## TASK OBJECTIVE
Copy each line of the material below that includes the string "readBound".

## ENTRIES SHOWN

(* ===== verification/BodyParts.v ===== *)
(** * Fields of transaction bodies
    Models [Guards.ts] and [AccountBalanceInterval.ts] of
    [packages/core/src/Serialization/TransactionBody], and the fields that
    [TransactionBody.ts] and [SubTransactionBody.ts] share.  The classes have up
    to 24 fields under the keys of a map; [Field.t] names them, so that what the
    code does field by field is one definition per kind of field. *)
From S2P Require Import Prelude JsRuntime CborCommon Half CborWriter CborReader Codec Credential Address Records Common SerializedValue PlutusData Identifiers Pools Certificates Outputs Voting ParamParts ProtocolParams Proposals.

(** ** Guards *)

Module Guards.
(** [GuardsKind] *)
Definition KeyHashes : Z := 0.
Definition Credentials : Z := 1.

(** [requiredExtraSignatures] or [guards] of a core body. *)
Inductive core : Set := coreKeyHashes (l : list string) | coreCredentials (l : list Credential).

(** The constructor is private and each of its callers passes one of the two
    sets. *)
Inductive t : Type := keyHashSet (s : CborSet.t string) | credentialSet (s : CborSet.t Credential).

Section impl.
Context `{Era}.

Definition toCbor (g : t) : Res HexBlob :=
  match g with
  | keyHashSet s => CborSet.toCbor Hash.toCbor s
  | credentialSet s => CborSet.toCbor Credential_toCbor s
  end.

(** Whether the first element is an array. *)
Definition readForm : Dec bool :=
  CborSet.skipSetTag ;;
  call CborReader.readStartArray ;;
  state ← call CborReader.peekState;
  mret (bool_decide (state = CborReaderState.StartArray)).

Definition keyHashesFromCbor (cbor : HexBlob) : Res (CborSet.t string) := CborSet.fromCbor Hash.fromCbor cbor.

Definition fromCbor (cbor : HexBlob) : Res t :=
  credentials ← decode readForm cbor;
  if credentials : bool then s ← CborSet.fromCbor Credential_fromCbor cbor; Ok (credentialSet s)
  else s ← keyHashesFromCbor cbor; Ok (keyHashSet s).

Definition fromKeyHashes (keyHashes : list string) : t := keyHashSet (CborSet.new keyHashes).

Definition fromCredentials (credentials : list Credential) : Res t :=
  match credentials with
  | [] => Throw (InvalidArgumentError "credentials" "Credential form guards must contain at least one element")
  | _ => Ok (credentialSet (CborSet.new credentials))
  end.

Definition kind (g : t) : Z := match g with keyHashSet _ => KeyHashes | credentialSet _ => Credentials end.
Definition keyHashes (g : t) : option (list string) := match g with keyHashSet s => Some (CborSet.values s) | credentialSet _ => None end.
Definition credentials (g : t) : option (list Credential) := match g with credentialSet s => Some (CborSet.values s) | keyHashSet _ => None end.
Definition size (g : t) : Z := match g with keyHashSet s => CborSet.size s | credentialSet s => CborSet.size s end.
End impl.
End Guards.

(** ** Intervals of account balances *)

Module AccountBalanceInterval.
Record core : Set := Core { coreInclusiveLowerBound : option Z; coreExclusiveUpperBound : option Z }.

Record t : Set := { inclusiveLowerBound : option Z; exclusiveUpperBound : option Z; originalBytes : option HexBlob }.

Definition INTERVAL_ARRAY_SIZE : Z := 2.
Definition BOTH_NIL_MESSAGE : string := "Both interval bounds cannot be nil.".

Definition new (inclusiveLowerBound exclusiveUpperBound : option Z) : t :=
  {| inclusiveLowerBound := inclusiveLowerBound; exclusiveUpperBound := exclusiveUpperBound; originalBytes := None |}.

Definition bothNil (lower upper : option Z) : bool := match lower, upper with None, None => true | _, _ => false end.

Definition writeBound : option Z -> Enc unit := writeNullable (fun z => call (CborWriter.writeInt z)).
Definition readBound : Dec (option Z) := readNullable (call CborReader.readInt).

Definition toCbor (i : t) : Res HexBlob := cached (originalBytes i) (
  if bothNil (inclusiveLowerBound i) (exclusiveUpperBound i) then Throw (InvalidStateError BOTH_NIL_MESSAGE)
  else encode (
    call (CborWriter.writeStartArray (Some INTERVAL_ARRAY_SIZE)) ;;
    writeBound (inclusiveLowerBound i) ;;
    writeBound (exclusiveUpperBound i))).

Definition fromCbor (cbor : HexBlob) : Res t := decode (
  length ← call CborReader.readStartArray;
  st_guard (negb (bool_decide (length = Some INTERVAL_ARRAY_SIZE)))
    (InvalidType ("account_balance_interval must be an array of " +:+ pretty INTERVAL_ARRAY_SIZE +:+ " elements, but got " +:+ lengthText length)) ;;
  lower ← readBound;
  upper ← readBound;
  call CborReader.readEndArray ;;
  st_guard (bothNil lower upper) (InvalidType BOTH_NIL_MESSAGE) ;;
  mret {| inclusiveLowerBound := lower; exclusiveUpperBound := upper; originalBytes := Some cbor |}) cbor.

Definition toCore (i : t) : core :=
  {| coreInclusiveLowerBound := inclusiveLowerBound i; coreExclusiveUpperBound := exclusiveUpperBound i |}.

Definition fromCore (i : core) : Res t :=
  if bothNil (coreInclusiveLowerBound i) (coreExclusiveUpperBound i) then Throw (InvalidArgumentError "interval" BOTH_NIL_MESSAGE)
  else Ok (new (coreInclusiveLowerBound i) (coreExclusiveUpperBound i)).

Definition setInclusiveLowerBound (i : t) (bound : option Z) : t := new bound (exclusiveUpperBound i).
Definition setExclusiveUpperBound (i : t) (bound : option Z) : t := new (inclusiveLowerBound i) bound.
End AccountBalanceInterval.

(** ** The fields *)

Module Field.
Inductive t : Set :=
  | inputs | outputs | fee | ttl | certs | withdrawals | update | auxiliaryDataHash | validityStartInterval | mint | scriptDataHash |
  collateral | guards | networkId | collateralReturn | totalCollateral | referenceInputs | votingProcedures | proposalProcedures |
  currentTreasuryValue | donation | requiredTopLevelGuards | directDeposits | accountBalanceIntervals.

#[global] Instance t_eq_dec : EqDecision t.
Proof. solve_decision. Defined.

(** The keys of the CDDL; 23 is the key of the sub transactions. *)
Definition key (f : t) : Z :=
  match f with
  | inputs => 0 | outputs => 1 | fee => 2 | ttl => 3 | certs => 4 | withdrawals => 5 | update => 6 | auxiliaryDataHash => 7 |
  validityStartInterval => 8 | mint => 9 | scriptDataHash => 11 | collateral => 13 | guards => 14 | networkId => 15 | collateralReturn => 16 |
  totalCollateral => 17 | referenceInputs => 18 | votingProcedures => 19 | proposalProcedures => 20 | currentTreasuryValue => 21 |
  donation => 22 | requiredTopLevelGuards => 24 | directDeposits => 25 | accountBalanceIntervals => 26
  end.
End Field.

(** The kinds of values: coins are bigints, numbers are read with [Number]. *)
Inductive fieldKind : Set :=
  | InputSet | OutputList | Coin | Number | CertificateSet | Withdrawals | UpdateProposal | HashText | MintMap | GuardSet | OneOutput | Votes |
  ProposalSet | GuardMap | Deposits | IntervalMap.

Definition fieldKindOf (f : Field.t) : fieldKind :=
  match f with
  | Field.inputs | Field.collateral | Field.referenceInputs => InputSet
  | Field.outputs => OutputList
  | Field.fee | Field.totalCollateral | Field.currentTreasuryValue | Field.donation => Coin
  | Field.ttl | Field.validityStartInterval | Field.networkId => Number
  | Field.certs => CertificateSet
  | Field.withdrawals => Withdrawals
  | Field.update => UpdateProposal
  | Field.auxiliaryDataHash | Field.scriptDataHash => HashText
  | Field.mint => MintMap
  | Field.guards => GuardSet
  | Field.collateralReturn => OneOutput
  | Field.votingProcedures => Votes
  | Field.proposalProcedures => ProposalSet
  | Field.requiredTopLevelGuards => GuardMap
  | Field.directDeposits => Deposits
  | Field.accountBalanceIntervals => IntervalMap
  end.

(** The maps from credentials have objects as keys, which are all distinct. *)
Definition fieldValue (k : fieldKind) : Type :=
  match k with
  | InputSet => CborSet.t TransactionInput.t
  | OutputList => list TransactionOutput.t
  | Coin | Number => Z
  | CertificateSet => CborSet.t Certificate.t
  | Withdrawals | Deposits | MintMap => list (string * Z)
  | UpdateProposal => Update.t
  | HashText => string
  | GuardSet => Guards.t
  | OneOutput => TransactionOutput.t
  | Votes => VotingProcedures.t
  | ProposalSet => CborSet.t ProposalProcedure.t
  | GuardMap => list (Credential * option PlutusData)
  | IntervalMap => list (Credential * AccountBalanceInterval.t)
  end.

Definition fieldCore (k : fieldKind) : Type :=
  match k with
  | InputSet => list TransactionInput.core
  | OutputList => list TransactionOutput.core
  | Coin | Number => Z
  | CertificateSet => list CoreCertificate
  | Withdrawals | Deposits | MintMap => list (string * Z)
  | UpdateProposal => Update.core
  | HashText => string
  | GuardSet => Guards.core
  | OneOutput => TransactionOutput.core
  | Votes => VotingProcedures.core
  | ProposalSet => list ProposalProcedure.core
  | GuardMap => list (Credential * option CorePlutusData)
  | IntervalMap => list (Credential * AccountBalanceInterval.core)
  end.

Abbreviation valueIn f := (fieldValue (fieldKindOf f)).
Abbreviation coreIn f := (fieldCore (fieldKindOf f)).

## FINAL ANSWER
Definition readBound : Dec (option Z) := readNullable (call CborReader.readInt).
  lower ← readBound;
  upper ← readBound;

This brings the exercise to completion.